Named entity extraction is an area of IE concerned specifically with recognizing and classifying proper names for persons, organizations, and locations from natural language. Extant approaches to the design and implementation named entity extraction systems include: (a) knowledge-engineering approaches which utilize domain experts to hand-craft NLP rules to recognize and classify named entities; (b) supervised machine-learning approaches in which a previously tagged corpus of named entities is used to train algorithms which incorporate statistical and probabilistic methods for NLP; or (c) hybrid approaches which incorporate aspects of both methods described in (a) and (b).

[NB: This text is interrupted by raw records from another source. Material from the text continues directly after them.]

(** * The task orchestrator: worker pool, poller, handlers and output parsing

    A shallow embedding of the orchestrator's TypeScript sources
    (worker-pool.ts, poller.ts, task-handler.ts, review-handler.ts,
    claude.ts) together with the properties its specification states.

    Conventions.
    - A JavaScript string is the list of its UTF-16 code units ([list N]);
      [js] turns an ASCII literal into one.
    - A [Map] whose iteration order does not matter is a [gmap]; the one whose
      order matters (the grouping of feedback by change request) is an
      association list.
    - A call to a collaborator (the tracker client, git, the file system, the
      agent subprocess, the clock) is an event answered by a [world], which may
      fail any call and sees the whole history of the run. *)

From Stdlib Require Import ZArith NArith Lia List Ascii String.
From stdpp Require Import gmap strings list fin_maps pretty.
Lemma put_double_ascii_code (x : Z) :
  protocol fm = VL_PROT_ASCII ->
  exists fm' fs',
    vl_file_meta_put_double P fm x fs = Returned (VL_ERR_ALLOC, fm', fs').
Proof.
  intros Hp; codec_on Hopen Hp.
  pose proof (alloc_if_fprintf (format_g P x) f fs) as H.
  destruct (fprintf _ f fs) as [[e f'] fs']; simpl in H; rewrite H.
  eexists _, _; reflexivity.
Qed.

Lemma put_uint8_ascii_code (x : ascii) :
  protocol fm = VL_PROT_ASCII ->
  exists fm' fs',
    vl_file_meta_put_uint8 fm x fs = Returned (VL_ERR_ALLOC, fm', fs').
Proof.
  intros Hp; codec_on Hopen Hp.
  pose proof (alloc_if_fprintf (format_d (N_of_ascii x)) f fs) as H.
  destruct (fprintf _ f fs) as [[e f'] fs']; simpl in H; rewrite H.
  eexists _, _; reflexivity.
Qed.

(** A failed read is answered according to the end-of-file indicator of
    the stream after it. *)
Lemma get_double_ascii_failed (f' : FILE) (n : Z) (x : option Z) :
  protocol fm = VL_PROT_ASCII ->
  fscanf_lg P f fs = (n, x, f') -> n < 1 ->
  vl_file_meta_get_double P fm fs =
    Returned (if feof f' then VL_ERR_EOF else VL_ERR_BAD_ARG,
              None, set_file fm (Some f')).
Proof.
  intros Hp Hr Hn; codec_on Hopen Hp; rewrite Hr; cbv zeta.
  apply Z.ltb_lt in Hn as Hb; rewrite Hb; unfold eof_or_bad_arg.
  rewrite (fscanf_lg_failed P f f' fs n x Hr Hn); reflexivity.
Qed.

Lemma get_double_binary_failed (f' : FILE) (n : Z) (y : list ascii) :
  protocol fm = VL_PROT_BINARY ->
  fread 8 f fs = (n, y, f') -> n < 1 ->
  vl_file_meta_get_double P fm fs =
    Returned (if feof f' then VL_ERR_EOF else VL_ERR_BAD_ARG,
              None, set_file fm (Some f')).
Proof.
  intros Hp Hr Hn; codec_on Hopen Hp; rewrite Hr; cbv zeta.
  apply Z.ltb_lt in Hn as Hb; rewrite Hb; reflexivity.
Qed.

(** C4. On an open entity with the ascii or the binary protocol, when the
    read that [vl_file_meta_get_double] performs fails (fewer than one item:
    [n < 1]), the answer is [VL_ERR_EOF] if the end-of-file indicator of
    the stream is set after that read and [VL_ERR_BAD_ARG] if it is not; no
    datum is delivered. *)
Theorem get_double_failure :
  (protocol fm = VL_PROT_ASCII ->
   forall (n : Z) (x : option Z) (f' : FILE),
     fscanf_lg P f fs = (n, x, f') -> n < 1 ->
     vl_file_meta_get_double P fm fs =
       Returned (if feof f' then VL_ERR_EOF else VL_ERR_BAD_ARG,
                 None, set_file fm (Some f'))) /\
  (protocol fm = VL_PROT_BINARY ->
   forall (n : Z) (y : list ascii) (f' : FILE),
     fread 8 f fs = (n, y, f') -> n < 1 ->
     vl_file_meta_get_double P fm fs =
       Returned (if feof f' then VL_ERR_EOF else VL_ERR_BAD_ARG,
                 None, set_file fm (Some f'))).
Proof.
  split; intros Hp n x f' Hr Hn.
  - exact (get_double_ascii_failed f' n x Hp Hr Hn).
  - exact (get_double_binary_failed f' n x Hp Hr Hn).
Qed.

(** The read that succeeds is answered with [VL_ERR_OK] and its datum. *)
Lemma get_double_binary_ok (f' : FILE) (y : list ascii) :
  protocol fm = VL_PROT_BINARY ->
  fread 8 f fs = (1, y, f') ->
  vl_file_meta_get_double P fm fs =
    Returned (VL_ERR_OK,
              Some (double_of_mem (host P) (vl_adapt_endianness_8 (host P) y)),
              set_file fm (Some f')).
Proof. intros Hp Hr; codec_on Hopen Hp; rewrite Hr; reflexivity. Qed.

(** The two failures of a binary read in the stream model: past the last
    complete record of a readable stream the answer is [VL_ERR_EOF]; on a
    stream that gives no input (and is not at its end) it is
    [VL_ERR_BAD_ARG]. Both reads return 0 items. *)
Lemma get_double_binary_short :
  protocol fm = VL_PROT_BINARY ->
  f_readable f = true ->
  (length (drop (f_pos f) (file_data fs f)) < 8)%nat ->
  exists fm',
    vl_file_meta_get_double P fm fs = Returned (VL_ERR_EOF, None, fm').
Proof.
  intros Hp Hr Hl.
  destruct (fread 8 f fs) as [[n y] f'] eqn:E.
  assert (n = 0 /\ f_eof f' = true) as [-> He].
  { revert E; unfold fread; rewrite Hr.
    destruct (Nat.leb_spec 8 (length (drop (f_pos f) (file_data fs f))));
      [lia|].
    intros [= <- <- <-]; split; [reflexivity|].
    unfold advance; simpl; apply orb_true_r. }
  rewrite (get_double_binary_failed f' 0 y Hp E) by lia.
  unfold feof; rewrite He; eexists; reflexivity.
Qed.

Lemma get_double_binary_no_input :
  protocol fm = VL_PROT_BINARY ->
  f_readable f = false -> f_eof f = false ->
  exists fm',
    vl_file_meta_get_double P fm fs = Returned (VL_ERR_BAD_ARG, None, fm').
Proof.
  intros Hp Hr He.
  assert (E : fread 8 f fs = (0, [], set_err f))
    by (unfold fread; rewrite Hr; reflexivity).
  rewrite (get_double_binary_failed _ 0 [] Hp E) by lia.
  unfold feof, set_err; simpl; rewrite He; eexists; reflexivity.
Qed.

(** The two failures of an ascii read: when only white space is left the
    answer is [VL_ERR_EOF]; when a token is there that is no number, and
    the stream is not at its end after the mismatch, it is
    [VL_ERR_BAD_ARG]. *)
Lemma get_double_ascii_exhausted :
  protocol fm = VL_PROT_ASCII ->
  f_readable f = true ->
  skip_space (drop (f_pos f) (file_data fs f)) = [] ->
  exists fm',
    vl_file_meta_get_double P fm fs = Returned (VL_ERR_EOF, None, fm').
Proof.
  intros Hp Hr Hs.
  destruct (fscanf_lg P f fs) as [[n x] f'] eqn:E.
  assert (n = -1 /\ f_eof f' = true) as [-> He].
  { revert E; unfold fscanf_lg; rewrite Hr; cbv zeta; rewrite Hs.
    intros [= <- <- <-]; split; [reflexivity|].
    unfold advance; simpl; apply orb_true_r. }
  rewrite (get_double_ascii_failed f' (-1) x Hp E) by lia.
  unfold feof; rewrite He; eexists; reflexivity.
Qed.

Lemma get_double_ascii_malformed (used : nat) :
  protocol fm = VL_PROT_ASCII ->
  f_readable f = true -> f_eof f = false ->
  let rest := skip_space (drop (f_pos f) (file_data fs f)) in
  scan_lg P rest = ScanFail used -> (used < length rest)%nat ->
  exists fm',
    vl_file_meta_get_double P fm fs = Returned (VL_ERR_BAD_ARG, None, fm').
Proof.
  intros Hp Hr He rest Hs Hu.
  destruct (fscanf_lg P f fs) as [[n x] f'] eqn:E.
  assert (n = 0 /\ f_eof f' = false) as [-> He'].
  { revert E; unfold fscanf_lg; rewrite Hr; cbv zeta; fold rest.
    destruct rest as [|c rest'] eqn:Er; [simpl in Hu; lia|].
    rewrite Hs. intros [= <- <- <-]; split; [reflexivity|].
    unfold advance; cbn [f_eof]; rewrite He; cbn [orb].
    exact (proj2 (Nat.leb_gt (length (c :: rest')) used) Hu). }
  rewrite (get_double_ascii_failed f' 0 x Hp E) by lia.
  unfold feof; rewrite He'; eexists; reflexivity.
Qed.

End OpenEntity.

Lemma get_double_failure_witness :
  file fm_reading = Some in_stream /\
  protocol fm_reading = VL_PROT_BINARY /\
  fread 8 in_stream fs_img = (0, [], advance in_stream 0 true) /\
  vl_file_meta_get_double big_host fm_reading fs_img =
    Returned (VL_ERR_EOF, None,
              set_file fm_reading (Some (advance in_stream 0 true))).
Proof.
  assert (Hr : fread 8 in_stream fs_img = (0, [], advance in_stream 0 true))
    by (vm_compute; reflexivity).
  split; [reflexivity|]. split; [reflexivity|]. split; [exact Hr|].
  exact (proj2 (get_double_failure big_host fm_reading in_stream fs_img
                  eq_refl)
           eq_refl 0 [] (advance in_stream 0 true) Hr eq_refl).
Defined.

(** C1, on the code. The binary entity writes the double 1.0 and the byte
    ['A'] to a stream open for output: the bytes reach the file, and the
    answer is [VL_ERR_ALLOC]. On a stream that takes no output the write
    does not complete, and the answer is [VL_ERR_OK]. *)
Theorem put_answers_alloc_on_success :
  (exists fm' fs',
      vl_file_meta_put_double little_host fm_writing one fs_img
        = Returned (VL_ERR_ALLOC, fm', fs') /\
      fs' !! "img.descr" = Some (map byte_of_Z [0x3F; 0xF0; 0; 0; 0; 0; 0; 0]))
  /\
  (exists fm' fs',
      vl_file_meta_put_uint8 fm_writing "A" fs_img
        = Returned (VL_ERR_ALLOC, fm', fs') /\
      fs' !! "img.descr" = Some ["A"%char])
  /\
  vl_file_meta_put_double little_host fm_reading one fs_img
    = Returned (VL_ERR_OK, set_file fm_reading (Some (set_err in_stream)),
                fs_img)
  /\
  vl_file_meta_put_uint8 fm_reading "A" fs_img
    = Returned (VL_ERR_OK, set_file fm_reading (Some (set_err in_stream)),
                fs_img).
Proof.
  split; [|split; [|split]].
  - rewrite (put_double_binary_code little_host fm_writing out_stream fs_img
               eq_refl one eq_refl).
    simpl. eexists _, _; split; [reflexivity|]. vm_compute; reflexivity.
  - rewrite (put_uint8_binary_code fm_writing out_stream fs_img
               eq_refl "A" eq_refl).
    simpl. eexists _, _; split; [reflexivity|]. vm_compute; reflexivity.
  - rewrite (put_double_binary_code little_host fm_reading in_stream fs_img
               eq_refl one eq_refl).
    reflexivity.
  - rewrite (put_uint8_binary_code fm_reading in_stream fs_img
               eq_refl "A" eq_refl).
    reflexivity.
Qed.

(** ** The binary wire format *)

Lemma Z_of_byte_of_Z (z : Z) : Z_of_byte (byte_of_Z z) = z mod 256.
Proof.
  unfold Z_of_byte, byte_of_Z.
  pose proof (Z.mod_pos_bound z 256 eq_refl) as Hb.
  rewrite N_ascii_embedding by lia.
  apply Z2N.id; lia.
Qed.

Lemma length_le_bytes (n : nat) (v : Z) : length (le_bytes n v) = n.
Proof. revert v; induction n as [|n IH]; intros v; simpl; congruence. Qed.

(** Reading back the [n] low-order bytes gives the value modulo
    [256 ^ n]. *)
Lemma le_value_le_bytes (n : nat) (v : Z) :
  le_value (le_bytes n v) = v mod 256 ^ Z.of_nat n.
Proof.
  revert v; induction n as [|n IH]; intros v.
  - simpl; rewrite Z.mod_1_r; reflexivity.
  - cbn [le_bytes le_value]. rewrite Z_of_byte_of_Z, IH.
    rewrite Nat2Z.inj_succ, Z.pow_succ_r by lia.
    symmetry; apply Z.rem_mul_r; [lia|].
    apply Z.pow_pos_nonneg; lia.
Qed.

(** One wire byte order: whatever the host, the bytes written are those
    of the datum, most significant first. *)
Lemma wire_bytes_fixed (P : platform) (x : Z) :
  wire_bytes P x = rev (le_bytes 8 x).
Proof.
  unfold wire_bytes, vl_adapt_endianness_8, mem_of_double.
  destruct (host P); simpl endianness_eqb; cbv iota;
    [reflexivity|].
  reflexivity.
Qed.

Lemma length_wire_bytes (P : platform) (x : Z) : length (wire_bytes P x) = 8%nat.
Proof. rewrite wire_bytes_fixed, length_rev; apply length_le_bytes. Qed.

(** The normalisation on the reading host undoes that of the writing
    host, whatever the two byte orders. *)
Lemma wire_bytes_decoded (Pw Pr : platform) (x : Z) :
  is_double x ->
  double_of_mem (host Pr) (vl_adapt_endianness_8 (host Pr) (wire_bytes Pw x))
    = x.
Proof.
  intros Hx; rewrite wire_bytes_fixed.
  unfold vl_adapt_endianness_8, double_of_mem.
  destruct (host Pr); simpl endianness_eqb; cbv iota;
    rewrite rev_involutive, le_value_le_bytes;
    apply Z.mod_small; exact Hx.
Qed.

(** ** Writing and reading back *)

Lemma pwrite_end (bs c : list ascii) : pwrite (length c) bs c = c ++ bs.
Proof.
  unfold pwrite.
  rewrite take_ge, Nat.sub_diag, drop_ge by lia.
  simpl; rewrite app_nil_r; reflexivity.
Qed.

(** Output at the end of the file appends. *)
Lemma stream_write_end
  (bs c : list ascii) (f : FILE) (fs : gmap string (list ascii)) :
  f_writable f = true -> f_append f = false ->
  f_pos f = length c -> fs !! f_path f = Some c ->
  stream_write bs f fs =
    Some (advance f (length c + length bs) false,
          <[f_path f := c ++ bs]> fs).
Proof.
  intros Hw Ha Hp Hc; unfold stream_write, file_data.
  rewrite Hw, Ha, Hp, Hc; simpl; rewrite pwrite_end; reflexivity.
Qed.

(** The loop of binary writes appends the data in the wire byte order,
    every call answering [VL_ERR_ALLOC]. *)
Lemma put_doubles_binary (P : platform) (xs : list Z) :
  forall (fm : VlFileMeta) (f : FILE) (fs : gmap string (list ascii))
         (c : list ascii),
    file fm = Some f -> protocol fm = VL_PROT_BINARY ->
    f_writable f = true -> f_append f = false ->
    f_pos f = length c -> fs !! f_path f = Some c ->
    exists fm' fs',
      put_doubles P fm xs fs
        = Returned (map (fun _ => VL_ERR_ALLOC) xs, fm', fs') /\
      fs' !! f_path f = Some (c ++ concat (map (wire_bytes P) xs)).
Proof.
  induction xs as [|x xs IH]; intros fm f fs c Hf Hp Hw Ha Hpos Hc.
  - exists fm, fs; split; [reflexivity|].
    simpl; rewrite app_nil_r; exact Hc.
  - cbn [put_doubles].
    rewrite (put_double_binary_code P fm f fs Hf x Hp).
    rewrite (stream_write_end _ c f fs Hw Ha Hpos Hc).
    set (f1 := advance f _ false). set (fs1 := <[f_path f := _]> fs).
    destruct (IH (set_file fm (Some f1)) f1 fs1 (c ++ wire_bytes P x))
      as (fm' & fs' & Hput & Hfs');
      try reflexivity; try assumption.
    + unfold f1; simpl; rewrite length_app; reflexivity.
    + unfold fs1, f1; simpl; apply lookup_insert_eq.
    + rewrite Hput. exists fm', fs'; split; [reflexivity|].
      unfold f1 in Hfs'; simpl in Hfs'; rewrite Hfs'.
      simpl; rewrite app_assoc; reflexivity.
Qed.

Performance for IE systems is evaluated using the metrics of precision and recall which measure the accuracy and completeness of the IE task. Previous research has shown that utilizing a large knowledge base of known entities has the potential to improve overall entity extraction precision and recall performance. Although existing methods typically incorporate dictionary-based features, these dictionaries have been limited in size and scope.
The problem addressed by this research was the design, implementation, and evaluation of a new high-performance knowledge-based hybrid processing approach and associated algorithms for named entity extraction, combining rule-based natural language parsing and memory-based machine learning classification facilitated by an extensive knowledge base of existing named entities. The hybrid approach implemented by this research resulted in improved precision and recall performance approaching human-level capability compared to existing methods measured using a standard test corpus. The system design incorporated a parallel processing system architecture with capabilities for managing a large knowledge base and providing high throughput potential for processing large collections of natural language text documents.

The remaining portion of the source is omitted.